For very large factorials:
DO NOT multiply integers, or even floating point numbers. Compute the logarithms of the numbers, and add the logarithms.
For example, if you are computing the probability of the values of a binomial probability distribution (say for flipping a coin 1000 times), you will need to compute 1000 factorial and divide it by the factorials of the number of heads and the factorial of the number of tails.
1000 factorial would have 2570 decimal digits, with the first digit a "1" and the last 200 digits being "0", with a dog's breakfast of digits in between. Approximated as a floating point decimal number, 1000! is 1.8313956e2570.
But if you are calculating many numbers, for example the table of probabilities for a flipped coin, it is far easier to add logarithms, then convert with exp(), rather than multiplying up to thousand digit numbers.

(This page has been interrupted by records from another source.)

(** * AC phasor converter: the conversion and formatting core of
    [convert_form_app.py]

    The script's helpers ([to_rect], [to_polar], [complex_latex],
    [polar_latex], [wrap_angle]), the two branches of its
    "Inputs & Compute" part, the numeric summary and the plot annotation
    are embedded as Rocq functions.

    Number model.  A Python [float] is read as the real number it
    stands for, and [math.cos], [math.sin], [math.atan2], [math.hypot],
    [math.pi] as the functions and the constant of real analysis they
    approximate.  Rounding error, overflow, signed zeros, infinities and
    NaN are therefore outside that model; the decimal rounding that the
    code asks for explicitly (format specs [.pf], [round]) is inside.

    [wrap_angle], whose arithmetic is [+], [-] and [%] only, is embedded
    a second time on binary64 floats, bit for bit (module [Binary64]):
    there the rounding of the remainder decides what the code returns.
    The statements over the reals are kept to what the binary64 values
    satisfy as well, up to their last digits, or say where they do not:
    angle ranges are closed at both ends, and the sign of a zero is left
    open where the code can produce a negative zero. *)

From Stdlib Require Import Floats.
From Stdlib Require Import Reals Zfloor Lra Lia ZArith Bool List.
From Stdlib Require Import String Ascii DecimalString.
Import ListNotations.

Open Scope R_scope.

(** ** Python's numeric primitives, over the reals *)

Module Py.

(** [a % b] on floats, read over the reals: the remainder takes the
    sign of the divisor, [a - b * floor (a / b)].  It is then strictly
    below a positive divisor.  The binary64 remainder
    ([Binary64.float_mod]) is rounded and can be the divisor itself:
    [-2.84e-14 % 360] is [360.0]. *)
Definition float_mod (a b : R) : R := a - b * IZR (Zfloor (a / b)).

(** [math.radians] and [math.degrees]. *)
Definition radians (x : R) : R := x * (PI / 180).
Definition degrees (x : R) : R := x * (180 / PI).

(** [math.hypot]. *)
Definition hypot (x y : R) : R := sqrt (x * x + y * y).

(** [math.atan2 y x]: the angle of the point [(x, y)], with
    [atan2 0 0 = 0]. *)
Definition atan2 (y x : R) : R :=
  if Rlt_dec 0 x then atan (y / x)
  else if Rlt_dec x 0 then
    if Rle_dec 0 y then atan (y / x) + PI else atan (y / x) - PI
  else if Rlt_dec 0 y then PI / 2
  else if Rlt_dec y 0 then - (PI / 2)
  else 0.

(** Round half to even, to an integer: the rule of Python's decimal
    conversions. *)
Definition round_half_even (x : R) : Z :=
  let f := Zfloor x in
  let d := x - IZR f in
  if Rlt_dec d (1 / 2) then f
  else if Rlt_dec (1 / 2) d then (f + 1)%Z
  else if Z.even f then f else (f + 1)%Z.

You can find libraries for "bigint" math, but for solving practical problems (Is the coin biased, and how certain can I be of that? At 6 sigma computed bias, I shoot the crooked coin owner), why bother?
The natural logarithm of 1000 factorial is less than 6000; you can probably compute a million factorial this way. Using a 64 bit float, the enormous exponent for 1M! will eat up all your significant digits, but "bigfloat" math will give you adequate accuracy for calculations.
That said, a million coin flips and subsequent calculations will age the participants to death.
For practical calculations like the binomial formula, you end up dividing by two "half-largish" factorials and a heap of 2s. So, you can schedule some "divides" (pairing/cancelling terms and subtracting some logarithms from the total) through the course of the computation, to keep the sum small and the floating point accuracy good.
I'm sure that Real Numerical Mathematicians have many accuracy-preserving tricks for calculations like this, simple ways to pair and cancel factors in the fraction's numerator and denominator so that you are only calculating what's necessary, and not growing floating point number logarithms into the reduced mantissa accuracy zone.
If any math professionals are reading this, please translate what you know about factorials and their uses into halfwit language, and explain to us confident idiots how the pros actually do this. I'll give you a Starbucks gift coupon, which you can transform into theorems.